IBM Wants You to Talk to Your Devices

Voice recognition technology is no longer science fiction. It’s been a reality for decades, though it remains immature. Now voice technologies, spurred by standards like VoiceXML, are increasingly finding their way into the market with applications in telephony, PDAs and automobiles.

With that in mind, IBM Corp. , a pioneer in voice recognition, is pouring the resources of IBM research — the
world’s largest information technology research organization, with more than 3,000 scientists and engineers at eight labs in six
countries — into an eight-year project to revolutionize voice technologies. The company has assigned about 100 speech researchers to the task.

Dubbed the “Super Human Speech Recognition Initiative,” IBM’s push aims to create new technology that supports what IBM Voice Systems
Director Nigel Beck calls “conversational computing.”

Beck said that in the past 50 years, “it was always you learning how to use the machine.” With conversational computing, Beck said
the goal is “making the machine learn how to interact with the end user.”

The Super Human Speech Recognition Initiative’s ultimate goal is to create technology that performs better than humans for any
transcription task, without the need for customization. It seeks accurate transcription of everything from voice mail to meetings
and customer service calls — with full audio (and possibly) video searching capabilities. Along the way, the company plans a number
of milestones that it expects will have wide-ranging applications in everything from data mining in call centers to interpersonal
communication to biometrics.

While IBM’s decision to devote such resources to an idea that seems “out there,” may seem surprising at first, Big Blue thinks of it
more as an effort to capture a lucrative market opportunity. Market research firm, the Kelsey Group, has projected worldwide spending
on voice recognition will reach $41 billion by 2005.

Voice drivers
IBM said it sees a number of key forces that will drive that growth:

  • Voice can be used to improve services from customer call centers while reducing costs.
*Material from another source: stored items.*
Lemma parse_args_states_witness :
  well_formed (parse_args (mk_Namespace 6 Z 4 "F" 1 X 0 "T")).1.1 ∧
  well_formed (parse_args (mk_Namespace 6 Z 4 "F" 1 X 0 "T")).1.2 ∧
  (state_polarity (parse_args (mk_Namespace 6 Z 4 "F" 1 X 0 "T")).1.1 = 1 ↔
     initial_polarity (mk_Namespace 6 Z 4 "F" 1 X 0 "T") = "T") ∧
  (state_polarity (parse_args (mk_Namespace 6 Z 4 "F" 1 X 0 "T")).1.2 = 1 ↔
     target_polarity (mk_Namespace 6 Z 4 "F" 1 X 0 "T") = "T") ∧
  (valid_position (state_position (parse_args (mk_Namespace 6 Z 4 "F" 1 X 0 "T")).1.1) ↔
     normal_axis (initial_side (mk_Namespace 6 Z 4 "F" 1 X 0 "T"))
       ≠ Some (initial_axis (mk_Namespace 6 Z 4 "F" 1 X 0 "T"))) ∧
  (valid_position (state_position (parse_args (mk_Namespace 6 Z 4 "F" 1 X 0 "T")).1.2) ↔
     normal_axis (target_side (mk_Namespace 6 Z 4 "F" 1 X 0 "T"))
       ≠ Some (target_axis (mk_Namespace 6 Z 4 "F" 1 X 0 "T"))).
Proof.
  apply (parse_args_states (mk_Namespace 6 Z 4 "F" 1 X 0 "T")).
  unfold choices_ok. cbn. repeat split; try lia; auto.
Defined.

(** X16. What a run of the program does, for arguments within the choices.
    If the initial axis is the one the initial side is perpendicular to, the
    run ends in the invalid-position error.  Otherwise, if the same holds of
    the target or the target equals the initial state, it ends in the
    no-solution error.  Otherwise it prints, after the two lines of
    [parse_args], the instructions of a shortest path, at least one. *)
Theorem main_behaviour set_iter args :
  (∀ ts, set_iter ts ≡ₚ elements ts) →
  choices_ok args →
  (normal_axis (initial_side args) = Some (initial_axis args) →
   main set_iter args
   = Traceback (parse_args args).2
       (invalid_position_error (initial_side args, initial_axis args))) ∧
  (normal_axis (initial_side args) ≠ Some (initial_axis args) →
   normal_axis (target_side args) = Some (target_axis args) ∨
     (parse_args args).1.2 = (parse_args args).1.1 →
   main set_iter args = Traceback (parse_args args).2 no_solution_error) ∧
  (normal_axis (initial_side args) ≠ Some (initial_axis args) →
   normal_axis (target_side args) ≠ Some (target_axis args) →
   (parse_args args).1.2 ≠ (parse_args args).1.1 →
   ∃ path,
     main set_iter args = Exit ((parse_args args).2 ++ print_path path) ∧
     path ≠ [] ∧
     shortest (parse_args args).1.1 (parse_args args).1.2 path).
Proof.
  intros Hperm Hchoices.
  destruct (parse_args_states_well_formed args Hchoices) as [Hwf Hwf'].
  destruct Hchoices as (Hs & _ & _ & Hs' & _ & _).
  assert (state_position (parse_args args).1.1
          = (initial_side args, initial_axis args)) as Hpos by done.
  assert (state_position (parse_args args).1.2
          = (target_side args, target_axis args)) as Hpos' by done.
  assert (main set_iter args
          = match solve set_iter (parse_args args).1.1 (parse_args args).1.2 with
            | Return path => Exit ((parse_args args).2 ++ print_path path)
            | Raise e => Traceback (parse_args args).2 e
            | OutOfFuel => Unfinished
            end) as -> by done.
  split; [|split].
  - intros Hnormal.
    assert (¬ valid_position (state_position (parse_args args).1.1)) as Hinv.
    { rewrite Hpos. by intros [_ ?]%valid_position_side. }
    unfold solve. rewrite (solve_invalid_origin _ _ _ _ Hinv). by rewrite Hpos.
  - intros Hnormal Hbad.
    assert (valid_position (state_position (parse_args args).1.1)) as Hvalid.
    { rewrite Hpos. apply side_axis_valid; [lia|done]. }
    destruct (solve_well_formed_cases set_iter _ (parse_args args).1.2
                Hperm Hwf Hvalid)
      as [[_ ->]|(Hne & _ & Hvalid' & _)]; [done|].
    destruct Hbad as [Hbad|Hbad]; [|done].
    rewrite Hpos' in Hvalid'. by apply valid_position_side in Hvalid' as [_ ?].
  - intros Hnormal Hnormal' Hne.
    assert (valid_position (state_position (parse_args args).1.1)) as Hvalid.
    { rewrite Hpos. apply side_axis_valid; [lia|done]. }
    assert (valid_position (state_position (parse_args args).1.2)) as Hvalid'.
    { rewrite Hpos'. apply side_axis_valid; [lia|done]. }
    destruct (solve_well_formed_cases set_iter _ (parse_args args).1.2
                Hperm Hwf Hvalid)
      as [[[?|Hbad] _]|(_ & _ & _ & p & -> & Hp & Hsh)]; [done|by destruct Hbad|].
    by exists p.
Qed.
(** The size computed in [createThumbnail] from [img.width], [img.height]. *)
Definition thumbnailSize (width height : Z) : Z * Z :=
  if width >? height
  then (maxWidth, roundDiv (height * maxWidth) width)
  else (roundDiv (width * maxHeight) height, maxHeight).

(** A canvas element is 300 by 150 until it is resized. *)
Definition defaultCanvasWidth : Z := 300.
Definition defaultCanvasHeight : Z := 150.

Section Workflow.

Variable W : World.

Definition optimizeImage (file : File.t) : Async Blob :=
  emit (EvLoadImage (File.bytes file)) ;;;
  match imageLoad W (File.bytes file) with
  | None => throw (JsError "Failed to load image")
  | Some (width, height) =>
      (* the context is requested before the canvas is resized *)
      if negb (getContext2d W defaultCanvasWidth defaultCanvasHeight)
      then throw (JsError "Failed to get canvas context")
      else
        emit (EvToBlob (File.bytes file) width height "image/jpeg" 0.8%Q) ;;;
        match canvasToBlob W (File.bytes file) width height "image/jpeg"
                           0.8%Q with
        | None => throw (JsError "Failed to create blob")
        | Some blob => ret blob
        end
  end.

Definition createThumbnail (file : Blob) : Async Blob :=
  emit (EvLoadImage file) ;;;
  match imageLoad W file with
  | None => throw (JsError "Failed to load image for thumbnail")
  | Some (imgWidth, imgHeight) =>
      let '(width, height) := thumbnailSize imgWidth imgHeight in
      if negb (getContext2d W width height)
      then throw (JsError "Failed to get canvas context")
      else
        emit (EvToBlob file width height "image/jpeg" 0.7%Q) ;;;
        match canvasToBlob W file width height "image/jpeg" 0.7%Q with
        | None => throw (JsError "Failed to create thumbnail")
        | Some blob => ret blob
        end
  end.

(** *** [createProduct] *)

Definition uploadOptions : UploadOptions :=
  {| contentType := "image/jpeg"; cacheControl := "3600"; upsert := false |}.

(** [supabase.storage.from(bucket).upload(key, body, opts)]: the call is
    made and its promise is handed back. *)
Definition upload (bucket key : string) (body : Blob) (opts : UploadOptions)
  : Async (Settled ClientResult) :=
  emit (EvUpload bucket key body opts) ;;; ret (storageUpload W key body).

Definition getPublicUrl (bucket key : string) : Async string :=
  emit (EvGetPublicUrl bucket key) ;;; ret (storageGetPublicUrl W key).

Definition insert (table : string) (row : ProductRow.t)
  : Async (Settled ClientResult) :=
  emit (EvInsert table row) ;;; ret (productsInsert W row).

Definition remove (bucket : string) (keys : list string)
  : Async (Settled ClientResult) :=
  emit (EvRemove bucket keys) ;;; ret (storageRemove W keys).

(** Lines 117-120: the extension and the two storage keys. *)
Definition fileExt (image : File.t) : string :=
  orElse (pop (split "." (File.name image))) "jpg".

Definition baseFilename : string :=
  numberToString (now W) ++ "_" ++ randomToken W.

Definition imagePathOf (userId : string) (image : File.t) : string :=
  userId ++ "/" ++ baseFilename ++ "." ++ fileExt image.

Definition thumbnailPathOf (userId : string) (image : File.t) : string :=
  userId ++ "/" ++ baseFilename ++ "_thumb." ++ fileExt image.
(** C4, as the code has it.  When the primary query is rejected with a
    missing-index error and the store answers the query by owner alone,
    [getInvoices] returns exactly the owner's headers.  When their
    [createdAt] are of whole milliseconds, as [createInvoice] writes them,
    the list is newest first, headers of equal [createdAt] staying in the
    order of the unsorted query; it is the list the primary path returns
    whenever no two of these headers have the same [createdAt].  When the
    store rejects the second query too, the error thrown is the first
    one. *)
Theorem getInvoices_degraded_path
    (uid : string) (s : Store) (e : JsError) (fs : list (option JsError)) :
  invoiceService.isIndexError e = true ->
  (answered fs ->
   exists l : list Invoice,
     invoiceService.getInvoices uid {| store := s; faults := Some e :: fs |}
     = (Ok l, {| store := s; faults := tl fs |})
     /\ Permutation l (ownedBy uid s)
     /\ (forall inv, In inv l
                     <-> In (id inv, data inv) (invoices s) /\ userId (data inv) = uid)
     /\ (Forall (fun inv => wholeMillis (createdAt (data inv))) (ownedBy uid s) ->
         newestFirst l
         /\ (forall t : Z,
                filter (fun inv => createdInstant inv =? t) l
                = filter (fun inv => createdInstant inv =? t) (ownedBy uid s))
         /\ (NoDup (map createdInstant (ownedBy uid s)) ->
             invoiceService.getInvoices uid {| store := s; faults := fs |}
             = (Ok l, {| store := s; faults := tl fs |}))))
  /\ (forall e2 rest,
         fs = Some e2 :: rest ->
         invoiceService.getInvoices uid {| store := s; faults := Some e :: fs |}
         = (Err e, {| store := s; faults := rest |})).
Proof.
  intros He. split.
  - intros Ha. eexists. split; [apply getInvoices_degraded; assumption|].
    unfold Array_sort.
    split; [apply stableSort_perm|].
    split.
    { intros inv. rewrite <- In_ownedBy. split; apply Permutation_in;
        [|symmetry]; apply stableSort_perm. }
    intros _.
    split; [apply (stableSort_sorted createdInstant); intros a b; apply compareFn_older|].
    split.
    { intros t. apply (stableSort_ties createdInstant).
      intros a b Hab. apply compareFn_older in Hab. lia. }
    intros Hnd. rewrite getInvoices_primary by exact Ha. do 2 f_equal.
    unfold orderByCreatedAtDesc, ownedBy.
    rewrite <- (stableSort_map toInvoice storeAfterDesc
                  (fun a b => storeAfterDesc (id a, data a) (id b, data b)))
      by (intros [k1 d1] [k2 d2]; reflexivity).
    apply (stableSort_agree createdInstant); [|exact Hnd].
    intros a b Hne.
    rewrite (storeAfterDesc_older (id a, data a) (id b, data b)) by exact Hne.
    reflexivity.
  - intros e2 rest ->. now apply getInvoices_degraded_fails.
Qed.

Lemma getInvoices_degraded_path_witness :
  exists l : list Invoice,
    invoiceService.getInvoices "u1"
      {| store := historyStore; faults := [Some missingIndex] |}
    = (Ok l, {| store := historyStore; faults := [] |})
    /\ map id l = ["b"; "d"; "a"]
    /\ newestFirst l
    /\ invoiceService.getInvoices "u1" {| store := historyStore; faults := [] |}
       = (Ok l, {| store := historyStore; faults := [] |})
    /\ invoiceService.getInvoices "u1"
         {| store := historyStore; faults := [Some missingIndex; Some unavailable] |}
       = (Err missingIndex, {| store := historyStore; faults := [] |}).
Proof.
  destruct (getInvoices_degraded_path "u1" historyStore missingIndex [] eq_refl)
    as [H _].
  destruct (getInvoices_degraded_path "u1" historyStore missingIndex [Some unavailable]
              eq_refl) as [_ Hf].
  destruct (H I) as (l & E & _ & _ & Hw).
  destruct Hw as (Hs & _ & Hp).
  { repeat (constructor; [split; [reflexivity | split; vm_compute; discriminate]|]).
    constructor. }
  exists l. split; [exact E|].
  split; [injection E as <-; reflexivity|].
  split; [exact Hs|].
  split; [|exact (Hf unavailable [] eq_refl)].
  apply Hp. repeat constructor; cbn; intuition discriminate.
Defined.

(** C4 as stated fails on headers of equal [createdAt]: the store orders
    them by descending id behind [orderBy('createdAt', 'desc')], the unsorted
    query returns them by ascending id and the stable client-side sort keeps
    them so. *)
Lemma getInvoices_degraded_order_on_ties :
  exists l1 l2 : list Invoice,
    invoiceService.getInvoices "u1" {| store := tieStore; faults := [] |}
    = (Ok l1, {| store := tieStore; faults := [] |})
    /\ invoiceService.getInvoices "u1" {| store := tieStore; faults := [Some missingIndex] |}
       = (Ok l2, {| store := tieStore; faults := [] |})
    /\ map id l1 = ["b"; "a"]
    /\ map id l2 = ["a"; "b"]
    /\ l1 <> l2.
Proof.
  do 2 eexists. split; [reflexivity|]. split; [reflexivity|].
  split; [reflexivity|]. split; [reflexivity|].
  intros H. apply (f_equal (map id)) in H. discriminate H.
Qed.

(** ** Concurrent clients *)

Lemma valueEqb_eq : forall a b : JsValue, valueEqb a b = true -> a = b.
Proof.
  fix IH 1.
  intros [ | |x|x| |x| |l] [ | |y|y| |y| |m]; cbn [valueEqb];
    try discriminate; try reflexivity.
  - intros H. apply Bool.eqb_prop in H. now subst.
  - intros H. apply Z.eqb_eq in H. now subst.
  - intros H. apply Z.eqb_eq in H. now subst.
  - revert m. induction l as [|x l IHl]; intros [|y m] H; try discriminate;
      [reflexivity|].
    apply andb_true_iff in H. destruct H as [H1 H2].
    apply IH in H1. apply IHl in H2. injection H2 as ->. now subst.
Qed.

Lemma counterEqb_eq (a b : option InvoiceCounter) : counterEqb a b = true -> a = b.
Proof.
  destruct a as [[x]|], b as [[y]|]; cbn; try discriminate; try reflexivity.
  intros H. apply valueEqb_eq in H. now subst.
Qed.

(** The transaction function reads nothing of the store but the counter. *)
Lemma transactionOf_counter (c : CreateCall) (s1 s2 : Store) :
  counter s1 = counter s2 -> transactionOf c s1 [] = transactionOf c s2 [].
Proof.
  intros H. destruct (transactionOf_writes c) as (header & ws' & _ & E & _).
  now rewrite !E, H.
Qed.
By utilizing voice recognition, companies
    can automate customer service over the phone, without subjecting customers to hold times or older systems that require people to
    respond to rigidly structured menus. Such automation can dramatically reduce expenses; a typical customer service call costs $5 to
    $10 to support while an automated voice recognition system can lower that to 10 cents to 30 cents per call. Such systems are already
    coming online with current technology. Silicon Valley-based start-up TuVox Inc. has automated the after-hours technical support lines for
    both Handspring and Activision, while IBM itself has created a system for investment management firm T. Rowe Price which allows
    customers to access and manage their accounts through natural conversations.
  • The use of Telematics, or the combination of computers and wireless telecommunications with motor vehicles. Telematics can provide
    customized services like driving directions, emergency roadside assistance, personalized news, sports and weather information, and
    access to e-mail and other productivity tools. The Kelsey Group predicts U.S. and European spending on telematics alone will exceed
    $6.4 billion by 2006. IBM is providing speech software to automotive supplier Johnson Controls, which has created a voice-enabled
    mobile communications system for the Chrysler Group. The system consists of a receiver module behind the dashboard, an embedded
    microphone in the rearview mirror, and the driver’s own mobile phone, which synchronizes with the receiver module via Bluetooth
    technology in the car’s audio system. When a call is placed, audio is suspended and the call comes through the car’s speakers. IBM’s
    software allows drivers to use spoken commands in English, French or Spanish to place calls or access the system’s audio address
  • Businesses which want to voice-enable the Internet and their IT establishments to provide information to consumers through “voice
    portals” or allow employees to access corporate databases through spoken commands over the phone.
  • The ability to squeeze speech recognition into smaller and smaller devices like phones, PDAs and other mobile devices.

Current solutions
Currently, IBM has a number of offerings, based on VoiceXML and Java, which tap these areas. The solution it crafted for T. Rowe
Price utilizes WebSphere Voice Server with Natural Language Understanding (NLU). Voice Server allows companies to voice-enable their
Web sites and intranets, databases and business applications.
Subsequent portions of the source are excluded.